Oh I don't know Joe, if you look at the Texas hurricane history and count tropical storms, it's actually been pretty common over the years. Not the force of Harvey, haven't seen that since Carla but we've had a LOT of storms since the 50's. People just forget about them if the storms have no impact on them.

TH


----------



## Trouthunter (Dec 18, 1998)

Been on the Texas coast for too long to leave now.

TH


----------



## H-man (Jan 14, 2016)

Just built a house on the San Bernard, so I guess I am staying. The flood was close!


----------



## 4 Ever-Fish N (Jun 10, 2006)

Roughly 10 years ago we started looking for a weekend/retirement home. I wanted something on the coast but fortunately my wife is much smarter than I am. She said no way to coastal locations (due to hurricanes). We looked around Nacogdoches, and Toledo Bend. As it turned out, there was a lot of damage in the area we bought during hurricane Rita. The dear wife found a permanent job here near Toledo Bend about the time I was about to lose my mind with my job so it worked out and we moved. I don't miss hurricane season. I do miss being close to saltwater fishing.


----------



## tstorm5 (Aug 27, 2009)

Cut n Shoot said:


> There are people that give up and there are people that fight.To each his own.

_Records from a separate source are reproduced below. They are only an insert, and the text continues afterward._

(** * The [marker] directive of ngMap (src/directives/marker.js)

    A shallow embedding of [getMarker] and of the directive's [linkFunc],
    with the properties of their natural-language specification.

    JavaScript values are a tagged union; plain objects are association
    lists in insertion order; a Number is an IEEE 754 binary64 float.
    A [TypeError] raised by a property read on [null] or [undefined] is
    a [Throw] result, threaded through a small exception monad. *)

From Stdlib Require Import String Ascii List Bool Arith Lia Floats DecimalString.
Import ListNotations.
Open Scope string_scope.
Set Warnings "-register-all,-inexact-float".

(* ================================================================== *)
(** * Values *)

Inductive value : Type :=
| VUndefined
| VNull
| VBool (b : bool)
| VNum (n : float)
| VStr (s : string)
| VArr (elems : list value)
| VObj (props : list (string * value))
| VLatLng (lat lng : float)          (* new google.maps.LatLng(lat, lng) *)
| VPoint (x y : value)               (* new google.maps.Point(x, y) *)
| VSize (width height : value).      (* new google.maps.Size(width, height) *)

(** A plain object: its own enumerable properties, oldest first. *)
Definition obj : Type := list (string * value).
(** Against a server of Sudoku boards, the handler of an element on the
    page throws nothing and keeps the state sound. *)
Lemma sound_handler (srv : Server number) (w : World number) (fl : list Pending)
    (v : AppView) (e : Event) (handler : M number (option Pending)) :
  servesSudokuBoards srv →
  App_render Number numberToString numeral getProbabilityColor toFixed0 w = Normal v →
  target Number numberToString v e = Some handler →
  sound w fl →
  ∃ started, (handler srv w).1 = Normal started ∧
             sound (handler srv w).2 (fl ++ option_list started).
Proof.
  intros [Hboards Hassigns] Hv Ht (Hb & Hsel & Hfl).
  pose proof (target_cases _ _ _ _ Hv Ht) as Hcases. clear Hv Ht.
  destruct e as [i j|k| |k| |k];
    [destruct Hcases as (cell & _ & Hcell & Hbc & ->)
    |destruct Hcases as (n & _ & _ & ->)
    |destruct Hcases as (Hnum & Hsc & ->)
    |destruct Hcases as (level & _ & ->)
    |subst handler
    |done];
    destruct w as [[b sc msg ld df] sn st al co]; simpl in *; unfold sound.
  - run. rewrite Hcell. simpl.
    assert (∀ row col, Some (i, j) = Some (row, col) → row < 9 ∧ col < 9 ∧ b ≠ None) as Hsel'.
    { intros row col [= <- <-]. destruct b as [rows|]; [|done].
      destruct (sudokuBoard_lookup_inv rows i j cell (Hb rows eq_refl) Hcell) as (? & ? & _).
      done. }
    unfold SudokuBoard.boardCell in Hbc.
    destruct (value cell); simpl.
    { eexists. split; [reflexivity|]. simpl. rewrite app_nil_r. done. }
    destruct Hbc as [Hbc|Hbc]; [done|].
    destruct (possibilities cell); [|done]. simpl.
    eexists. split; [reflexivity|]. simpl. rewrite app_nil_r. done.
  - run. case_bool_decide; simpl; (eexists; split; [reflexivity|]); simpl;
      rewrite app_nil_r; done.
  - run. rewrite bool_decide_false by (by destruct sn). simpl.
    destruct sc as [[row col]|]; [|done]. simpl.
    destruct (Hsel row col eq_refl) as (Hrow & Hcol & Hboard).
    destruct b as [rows|]; [|done].
    destruct (sudokuBoard_lookup rows row col (Hb rows eq_refl) Hrow Hcol)
      as (cells & cell & Hcells & Hcell & Hbc).
    unfold lookupCell. rewrite Hcells, Hcell. simpl.
    unfold SudokuBoard.boardCell in Hbc.
    destruct (value cell); simpl.
    { eexists. split; [reflexivity|]. simpl. rewrite app_nil_r. done. }
    destruct Hbc as [Hbc|Hbc]; [done|].
    destruct (possibilities cell) as [entries|]; [|done]. simpl.
    case_bool_decide; simpl.
    { eexists. split; [reflexivity|]. simpl. rewrite app_nil_r. done. }
    case_bool_decide; simpl; (eexists; split; [reflexivity|]); simpl;
      (split_and!; [done|done|]; apply Forall_app; split; [done|];
       apply Forall_singleton; simpl;
       destruct (assign_endpoint srv st _) as [err|data] eqn:Hreply; [done|];
       by eapply Hassigns).
  - run. case_bool_decide; simpl; (eexists; split; [reflexivity|]); simpl;
      [|rewrite app_nil_r; done].
    split_and!; [done|done|]. apply Forall_app. split; [done|]. by apply Forall_singleton.
  - run. eexists. split; [reflexivity|]. simpl.
    split_and!; [done|done|]. apply Forall_app. split; [done|]. by apply Forall_singleton.
Qed.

None of this has anything to do with "giving up" or "fighting". Sheesh!!!


----------



## gater (May 25, 2004)

*Storm*

Been here on the water my entire life, ain't gone nowhere!


----------



## 4 Ever-Fish N (Jun 10, 2006)

I agree 100%. Maybe just a poor choice or words?



tstorm5 said:


> None of this has anything to do with "giving up" or "fighting". Sheesh!!!


----------



## housewolf (Nov 24, 2014)

Already did after Ike took our place off Bolivar. We bought a place on Lake Livingston a few years ago and have no regrets. We rent a house there a couple of times a year and still own the lot on Bolivar. No plans to rebuild though


----------



## SSST (Jun 9, 2011)

I've always told my wife the day I get thru paying child support I'll be looking for a weekend home on the coast. Thinking I may settle for a lot with a nice 5th wheel I can hook onto and haul butt instead. Living on this hill in Shiner ain't so bad I guess, 1 1/2 hrs. from the salt and just far enough away to avoid the 100 mph winds. I feel for you guys, but for many it's home, and that's where home will stay.


----------



## karstopo (Jun 29, 2009)

I like being within short driving range from the public bays and marshes of Texas. I'd try real hard to to keep away from any place that had a history of rising water getting in the living spaces. I stayed in Lake Jackson through Alicia and Ike. I also had a beach house at Surfside during Ike. Beach house had some light damage, but no rising water got in. We had plenty of trees downed and a tree on the garage in Lake Jackson in both storms, but the wind seems to be much easier for me to take than the threat of rising water flooding a home. I don't mind working a chain saw, but hate the idea of demoing and rebuilding the living space after a flood with the mold and filth. The wind comes and goes relatively quickly, but the flood threatens and stays for days at times and the clean up is nasty.


----------



## tstorm5 (Aug 27, 2009)

Monarchy said:


> Never. I find peace on an early morning wade, happiness with a cockpit full of tired anglers heading 295, and the pride of belonging staring across family and friends at a full dinner table. To leave it is to give up a part of myself. So we'll take the hit, pay the bucks, and get back out there as soon as we can!
> 
> Sent from my iPhone using Tapatalk


Can I park in your driveway and act like it's my place some day?


----------



## Empty Pockets CC (Feb 18, 2009)

The South and Central Texas Coast is in my Soul. I'm staying put as well.


----------



## BretE (Jan 24, 2008)

Empty Pockets CC said:


> The South and Central Texas Coast is in my Soul. I'm staying put as well.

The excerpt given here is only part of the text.